Иногда в своих рассказах он доходил до последних лет, и когда говорил, как тащили отца по снегу, как пропадали передачи где-то между Гороховой и Шпалерной (а в тюрьме давали овес), когда рассказывал, как уезжали летом знакомые французские оптанты — через Польшу, через Европу, туда, в далекую страну мира, победы, свободы — было у него в глазах что-то, чего нельзя было вынести. Он тогда еще больше понижал голос, чтобы его не слышал Верин отец, который однажды вдруг заспорил с ним о политике, и это было тяжело слушать. И тогда Вере казалось (уже тогда!), что сам он всех несчастнее — и оптантов этих (болевших цингой), и всех, всех старых, измученных людей, которых где-либо, когда-либо тащили на расстрел.

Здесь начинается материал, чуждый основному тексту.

Lemma replace_first_in retry_result results :
  In (instance_id retry_result) (map instance_id results) ->
  In retry_result (replace_first retry_result results).
Proof.
  induction results as [|r results IH]; cbn; [tauto|].
  destruct (String.eqb (instance_id r) (instance_id retry_result)) eqn:E.
  - intros _. left. reflexivity.
  - intros [Heq|Hin]; [apply String.eqb_neq in E; congruence|].
    right. apply IH, Hin.
Qed.

Lemma replace_first_keeps retry_result x results :
  In x results ->
  instance_id x <> instance_id retry_result ->
  In x (replace_first retry_result results).
Proof.
  induction results as [|r results IH]; cbn; [tauto|].
  intros [->|Hin] Hne.
  - destruct (String.eqb (instance_id x) (instance_id retry_result)) eqn:E.
    + apply String.eqb_eq in E. contradiction.
    + left. reflexivity.
  - destruct (String.eqb (instance_id r) (instance_id retry_result)).
    + right. exact Hin.
    + right. apply IH; assumption.
Qed.

Lemma patch_keeps retry_results x results :
  In x results ->
  ~ In (instance_id x) (map instance_id retry_results) ->
  In x (patch retry_results results).
Proof.
  unfold patch. revert results.
  induction retry_results as [|rr retry_results IH]; intros results Hin Hout; cbn; [exact Hin|].
  cbn in Hout. apply IH.
  - apply replace_first_keeps; [exact Hin|]. intros Heq. apply Hout. left. congruence.
  - intros H. apply Hout. right. exact H.
Qed.

Lemma patch_in retry_results results :
  NoDup (map instance_id retry_results) ->
  (forall rr, In rr retry_results -> In (instance_id rr) (map instance_id results)) ->
  forall rr, In rr retry_results -> In rr (patch retry_results results).
Proof.
  revert results.
  induction retry_results as [|rr0 retry_results IH]; intros results Hnd Hids rr Hin;
    [destruct Hin|].
  cbn in Hnd. apply NoDup_cons in Hnd as [Hfresh Hnd].
  rewrite list_elem_of_In in Hfresh.
  change (patch (rr0 :: retry_results) results)
    with (patch retry_results (replace_first rr0 results)).
  destruct Hin as [->|Hin].
  - apply patch_keeps; [|exact Hfresh].
    apply replace_first_in, Hids. left. reflexivity.
  - apply IH; [exact Hnd| |exact Hin].
    intros rr' Hrr'. rewrite replace_first_ids. apply Hids. right. exact Hrr'.
Qed.

(** *** The whole call *)

Lemma world_induction (P : world -> Prop) :
  (forall describe workers order outcome, P (mkWorld describe workers order None outcome)) ->
  (forall describe workers order w' outcome,
     P w' -> P (mkWorld describe workers order (Some w') outcome)) ->
  forall w, P w.
Proof.
  intros Hno Hyes. fix IH 1. intros [describe workers order [w'|] outcome].
  - apply Hyes, IH.
  - apply Hno.
Qed.

Lemma save_history outcome self :
  results_history (save_results_history outcome self) = results_history self.
Proof. unfold save_results_history. destruct outcome; reflexivity. Qed.

Lemma failed_count_nil : failed_count [] = 0%nat.
Proof. reflexivity. Qed.

Lemma execute_batch_command_eq describe workers order answer outcome instances self :
  execute_batch_command (mkWorld describe workers order answer outcome) instances self
  = let validated_instances := _validate_ssm_instances describe instances in
    match validated_instances with
    | [] => ([], self)
    | _ :: _ =>
        let results := run_pool workers order validated_instances in
        let '(results, self) :=
          if (0 <? failed_count results)%nat then
            match answer with
            | Some w' =>
                let '(retry_results, self) :=
                  execute_batch_command w'
                    (failed_instances validated_instances results) self in
                (patch retry_results results, self)
            | None => (results, self)
            end
          else (results, self) in
        (results, save_results_history outcome (extend_history results self))
    end.
Proof. reflexivity. Qed.
(** * dumbcas: the content-addressed store, its scan, and the collector

    A shallow embedding of the storage engine of dumbcas (cas.go, gc.go,
    utils.go and the in-memory table of cas_test.go), followed by the
    properties of the store that the design document states.

    Conventions of the embedding.
    - A Go [string] holding a path is the list of its "/"-separated
      segments; an absolute path starts with the empty segment, so
      "/a/b" is [""; "a"; "b"] and the empty string is [[]].
    - The disk is a tree of directories and regular files.  Permission
      and device errors are not modelled: a system call fails only for
      the structural reasons spelled out in the [os_*] functions.
    - A method that touches the disk takes the disk and returns its
      result together with the new disk. *)

From Stdlib Require Import Ascii String.
From Stdlib.Strings Require Import Byte.
From stdpp Require Import gmap strings list fin_maps.
(** * Linguist-App: a shallow embedding of [app.py]

    The application keeps three tables (users, decks, cards) behind
    SQLAlchemy accessors and serves them through Flask request handlers.
    A table is a finite map from the integer primary key to the row; every
    accessor opens its own unit of work, so it is a function from the
    database to a result and the database after the commit. *)

From stdpp Require Import base option list gmap fin_maps strings.
From Stdlib Require Import ZArith Ascii String Permutation.

Local Open Scope string_scope.
Local Open Scope Z_scope.

(** ** Rows ([class User], [class Deck], [class Card])

    The primary key [id] is the key of the table; the other columns are the
    fields of the row.  A column that is not declared [nullable=False] may
    hold NULL and is an [option]. *)

Record User := mkUser {
  user_name : option string;
  user_email : string;
  user_password : string
}.

Record Deck := mkDeck {
  deck_name : string;
  deck_user_id : option Z
}.

Record Card := mkCard {
  card_user_id : option Z;
  card_word : string;
  card_translation : string;
  card_tip : option string;
  card_deck_id : option Z
}.

Record DB := mkDB {
  users : gmap Z User;
  decks : gmap Z Deck;
  cards : gmap Z Card
}.

Definition empty_db : DB := mkDB ∅ ∅ ∅.

(** The value record of [Card.to_dict]. *)
Record CardDict := mkCardDict {
  dict_id : Z;
  dict_word : string;
  dict_translation : string;
  dict_tip : option string
}.

Definition to_dict (c : Z * Card) : CardDict :=
  {| dict_id := c.1;
     dict_word := card_word c.2;
     dict_translation := card_translation c.2;
     dict_tip := card_tip c.2 |}.
(** * requests: session settings, redirects, digest authentication, adapters

    A shallow embedding of the request/response lifecycle core of the
    [requests] package ([sessions.py], [auth.py], [adapters.py]) and the
    properties its specification states about it.

    Python values are dynamically typed: the embedding keeps a small
    universe of values ([Py.value]) where the source branches on the type
    of a value ([is None], [isinstance(_, Mapping)], [== []]), and plain
    Rocq types elsewhere.  Python's standard library ([urllib.parse],
    [hashlib], [os.path], [time], [os.urandom]) is not part of the package:
    the functions taken from it are Section variables, so every theorem
    holds for all of them. *)

From Stdlib Require Import String Ascii List ZArith NArith Lia Bool.
Import ListNotations.
Local Open Scope string_scope.

(* ===================================================================== *)
(** ** Python values and builtins used by the sources *)
(* ===================================================================== *)

Module Py.

(** The Python values the modelled functions inspect.  A dict is kept as its
    items in insertion order (the sources build [OrderedDict]s). *)
#[warnings="-register-all"]
Inductive value : Type :=
| VNone
| VBool (b : bool)
| VInt (z : Z)
| VStr (s : string)
| VCallable (id : nat)
| VList (l : list value)
| VTuple (l : list value)
| VDict (items : list (string * value)).
(** C5, amended - with both secrets configured, [gen_check_mac_value]
    returns the same MAC for every insertion order of a parameter dict whose
    keys (ASCII field names) stay pairwise distinct once lower-cased. *)
Theorem sign_order_independent (c : config) (p1 p2 : dict value) :
  configured c = true ->
  distinct_fields p1 ->
  Permutation p1 p2 ->
  exists mac,
    gen_check_mac_value c p1 = Some mac /\ gen_check_mac_value c p2 = Some mac.
Proof.
  intros Hc [_ Hnd] Hp. rewrite !(configured_mac c _ Hc).
  rewrite (canonical_perm _ _ p1 p2 Hp Hnd). eexists. split; reflexivity.
Qed.

End Canonical.

Section WebhookFacts.
Import SignatureCodec Webhook Props.

Variables (e : env) (r : request).
Let p := params r.
Let merchant_trade_no := get_str "MerchantTradeNo" p.

Lemma verified_gates :
  verified e r = true ->
  (negb (is_ecpay_ip r) && production e = false) /\
  verify_ecpay_signature (cfg e) (of_form p) = true.
Proof.
  unfold verified. intros H. apply andb_prop in H. destruct H as [H1 H2].
  split; [apply negb_true_iff; exact H1 | exact H2].
Qed.


Lemma webhook_failure (d : Store.db) :
  verified e r = true ->
  get_str "RtnCode" p <> "1"%string ->
  ecpay_webhook e r d =
    (Store.update_order merchant_trade_no (set_failed p)
       (fun o => [OrderStatusSet merchant_trade_no (Order.payment_status o) failed]) d,
     ACK_OK).
Proof.
  intros Hv Hc. apply verified_gates in Hv. destruct Hv as [Hip Hmac].
  unfold ecpay_webhook. fold p. rewrite Hip, Hmac.
  apply String.eqb_neq in Hc. rewrite Hc. simpl. reflexivity.
Qed.

Lemma webhook_unverified (d : Store.db) :
  verify_ecpay_signature (cfg e) (of_form p) = false ->
  ecpay_webhook e r d = (d, ACK_FAIL).
Proof.
  intros Hmac. unfold ecpay_webhook. fold p. rewrite Hmac.
  destruct (negb (is_ecpay_ip r) && production e); reflexivity.
Qed.

End WebhookFacts.

Section StoreFacts.

Lemma orders_subscribe_user (u : string) (d : Store.db) :
  Store.orders (Store.subscribe_user u d) = Store.orders d.
Proof. unfold Store.subscribe_user. destruct (Store.user_auth d !! u); reflexivity. Qed.

Lemma update_order_found (k : string) f w (d : Store.db) (o : Order.t) :
  Store.orders d !! k = Some o ->
  Store.update_order k f w d = Store.with_orders (<[k := f o]>) (w o) d.
Proof. intros H. unfold Store.update_order. rewrite H. reflexivity. Qed.

Lemma update_order_missing (k : string) f w (d : Store.db) :
  Store.orders d !! k = None -> Store.update_order k f w d = d.
Proof. intros H. unfold Store.update_order. rewrite H. reflexivity. Qed.



End StoreFacts.

Section Settle.
Import SignatureCodec Webhook Props.

Lemma atm_is_not_credit (payment_type : string) :
  is_atm_cvs payment_type = true -> is_credit_linepay payment_type = false.
Proof.
  unfold is_atm_cvs. intros H.
  apply orb_prop in H. destruct H as [H|H]; [apply orb_prop in H; destruct H as [H|H]|];
    apply String.eqb_eq in H; subst; reflexivity.
Qed.

Variables (e : env) (p : dict string) (merchant_trade_no : string).






End Settle.

Section WebhookClaims.
Import SignatureCodec Webhook Props.





(** C6 - a callback whose MAC does not verify is answered "0|FAIL" and
    changes no row of any table. *)
Theorem tampered_callback_mutates_nothing (e : env) (r : request) (d : Store.db) :
  verify_ecpay_signature (cfg e) (of_form (params r)) = false ->
  ecpay_webhook e r d = (d, "0|FAIL"%string).
Proof. apply webhook_unverified. Qed.



(** The two handlers of the gateway's notification disagree on the two_year
    tier: the webhook gives it the yearly duration, [ecpay_return_url] gives
    it 730 days. *)
Lemma two_year_expiry_differs (paid_at : Z) :
  expires_dt false "two_year" paid_at = paid_at + timedelta_days 365 /\
  return_url_expires_dt false "two_year" paid_at = paid_at + timedelta_days 730.
Proof. split; reflexivity. Qed.

End WebhookClaims.

Section Transitions.
Import SignatureCodec Webhook Props.




End Transitions.

Section OrderServiceFacts.
Import SignatureCodec OrderService Props.

(** What a request that is answered with the checkout form went through. *)
Lemma checkout_form_inv (e : env) (u : option string) (b : body) (d : Store.db)
    (data : dict value) :
  snd (create_payment_order e u b d) = CheckoutForm data ->
  exists uid pl mac,
    u = Some uid /\ plan b = Some pl /\
    String.eqb pl "lifetime" = false /\
    Validate.validate_plan_type pl = true /\
    gen_check_mac_value (cfg e)
      (ecpay_data e (make_trade_no e uid) pl (order_amount pl (amount b)) b) = Some mac /\
    data = dict_set "CheckMacValue" (VStr mac)
             (ecpay_data e (make_trade_no e uid) pl (order_amount pl (amount b)) b) /\
    fst (create_payment_order e u b d) =
      fst (insert_order (make_trade_no e uid)
             (new_order uid pl (order_amount pl (amount b)) b) d).
Proof.
  unfold create_payment_order.
  destruct u as [uid|]; [|discriminate].
  destruct (negb (Py.truthy uid)); [discriminate|].
  destruct (negb (config_complete e)); [discriminate|].
  destruct (plan b) as [pl|]; [|discriminate].
  destruct (negb (Py.truthy pl) || negb (Validate.validate_plan_type pl)) eqn:Ev;
    [discriminate|].
  destruct (String.eqb pl "lifetime") eqn:El; [discriminate|].
  destruct (negb (buyer_fields_ok uid b)); [discriminate|].
  destruct (gen_check_mac_value _ _) as [mac|] eqn:Em; [|discriminate].
  simpl. intros H. injection H as <-.
  apply orb_false_elim in Ev. destruct Ev as [_ Ev]. apply negb_false_iff in Ev.
  exists uid, pl, mac. repeat split; auto.
Qed.





End OrderServiceFacts.

Section RedeemFacts.
Import Redeem Props.



Lemma grant_activations (e : env) (r : request) (row : Activation.t) (uid : string)
    (expires : Z) (d : Store.db) :
  Store.license_activations (grant e r row uid expires d) = Store.license_activations d.
Proof.
  unfold grant, record_order, ensure_subscribed, Store.subscribe_user, upsert_license.
  repeat match goal with
         | |- context [match ?x with _ => _ end] => destruct x; simpl
         end; reflexivity.
Qed.

(** The conditional update that finds the row already [activated] changes
    no row: the request is answered that the link has been used and no
    license is written. *)
Lemma zero_rows_is_conflict (e : env) (r : request) (d : Store.db)
    (row cur : Activation.t) (uid : string) (expires : Z) :
  Store.license_activations d !! token r = Some cur ->
  Activation.status cur = act_activated ->
  step e r (Activate row uid expires) d = (Done LinkUsed, d).
Proof.
  intros Hcur Hst. simpl. unfold conditional_update. rewrite Hcur.
  rewrite bool_decide_eq_true_2 by exact Hst. reflexivity.
Qed.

Наступил март и в квартире стало теплее. Можно было сидеть теперь в Вериной комнате. Кутаясь в старый Настин платок, она устраивалась в низком на трех ногах кресле, а он где-нибудь, непременно на самом неудобном стуле. Они были вдвоем. Вера читала. Это был период постоянного жадного безразборчивого чтения. Александр Альбертович тоже держал на коленях книгу. И нельзя было сказать, что он вовсе не глядит на нее, но почему-то любая страница наводила на него облако текучих и — он сам это знал — бесполезных мыслей.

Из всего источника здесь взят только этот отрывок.